═══ RECORDS FOR THIS EXERCISE ═══
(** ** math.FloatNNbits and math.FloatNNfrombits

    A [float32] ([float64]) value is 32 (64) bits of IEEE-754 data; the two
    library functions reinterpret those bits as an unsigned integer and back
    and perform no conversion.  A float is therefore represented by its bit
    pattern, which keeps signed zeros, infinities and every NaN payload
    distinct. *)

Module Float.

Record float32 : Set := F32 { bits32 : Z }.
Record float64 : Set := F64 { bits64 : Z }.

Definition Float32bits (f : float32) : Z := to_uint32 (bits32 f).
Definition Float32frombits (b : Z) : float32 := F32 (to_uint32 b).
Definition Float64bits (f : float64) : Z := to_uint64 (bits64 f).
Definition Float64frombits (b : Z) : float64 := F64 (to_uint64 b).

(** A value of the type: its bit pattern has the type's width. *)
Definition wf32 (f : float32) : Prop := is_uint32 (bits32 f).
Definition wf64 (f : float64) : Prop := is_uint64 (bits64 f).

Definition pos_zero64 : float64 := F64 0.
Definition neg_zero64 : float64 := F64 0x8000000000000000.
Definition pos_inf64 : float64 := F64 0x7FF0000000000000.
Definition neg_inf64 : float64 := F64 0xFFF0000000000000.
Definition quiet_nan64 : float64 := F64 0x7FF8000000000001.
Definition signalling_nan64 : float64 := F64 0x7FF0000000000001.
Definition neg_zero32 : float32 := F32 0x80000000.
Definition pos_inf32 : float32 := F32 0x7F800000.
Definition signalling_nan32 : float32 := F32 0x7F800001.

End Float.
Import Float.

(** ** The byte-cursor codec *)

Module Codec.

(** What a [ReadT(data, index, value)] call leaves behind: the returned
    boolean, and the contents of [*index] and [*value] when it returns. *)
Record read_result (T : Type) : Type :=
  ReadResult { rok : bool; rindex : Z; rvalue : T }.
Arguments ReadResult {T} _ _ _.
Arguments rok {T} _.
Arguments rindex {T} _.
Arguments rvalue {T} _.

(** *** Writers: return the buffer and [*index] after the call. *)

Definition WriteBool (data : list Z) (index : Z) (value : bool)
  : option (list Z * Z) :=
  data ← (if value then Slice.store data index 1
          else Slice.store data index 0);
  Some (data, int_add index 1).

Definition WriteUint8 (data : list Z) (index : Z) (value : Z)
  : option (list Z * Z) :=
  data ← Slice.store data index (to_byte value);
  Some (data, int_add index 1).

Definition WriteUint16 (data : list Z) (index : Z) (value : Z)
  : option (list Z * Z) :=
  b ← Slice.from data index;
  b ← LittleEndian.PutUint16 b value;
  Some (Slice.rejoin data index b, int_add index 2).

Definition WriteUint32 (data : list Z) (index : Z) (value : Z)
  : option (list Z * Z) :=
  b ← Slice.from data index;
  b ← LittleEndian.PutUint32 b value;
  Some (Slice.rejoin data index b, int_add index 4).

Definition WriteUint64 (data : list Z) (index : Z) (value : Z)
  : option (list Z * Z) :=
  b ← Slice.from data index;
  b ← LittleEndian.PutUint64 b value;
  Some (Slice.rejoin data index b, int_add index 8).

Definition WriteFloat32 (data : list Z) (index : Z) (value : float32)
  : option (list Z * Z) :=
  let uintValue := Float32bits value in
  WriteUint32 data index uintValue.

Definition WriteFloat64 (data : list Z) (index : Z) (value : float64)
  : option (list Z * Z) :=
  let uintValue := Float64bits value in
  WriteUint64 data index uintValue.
═══
• **EXERCISE REQUIREMENTS**
Tell me how many lines of the records include the word "LittleEndian", replying with the number alone.

• **RESULT OF THIS EXERCISE**
3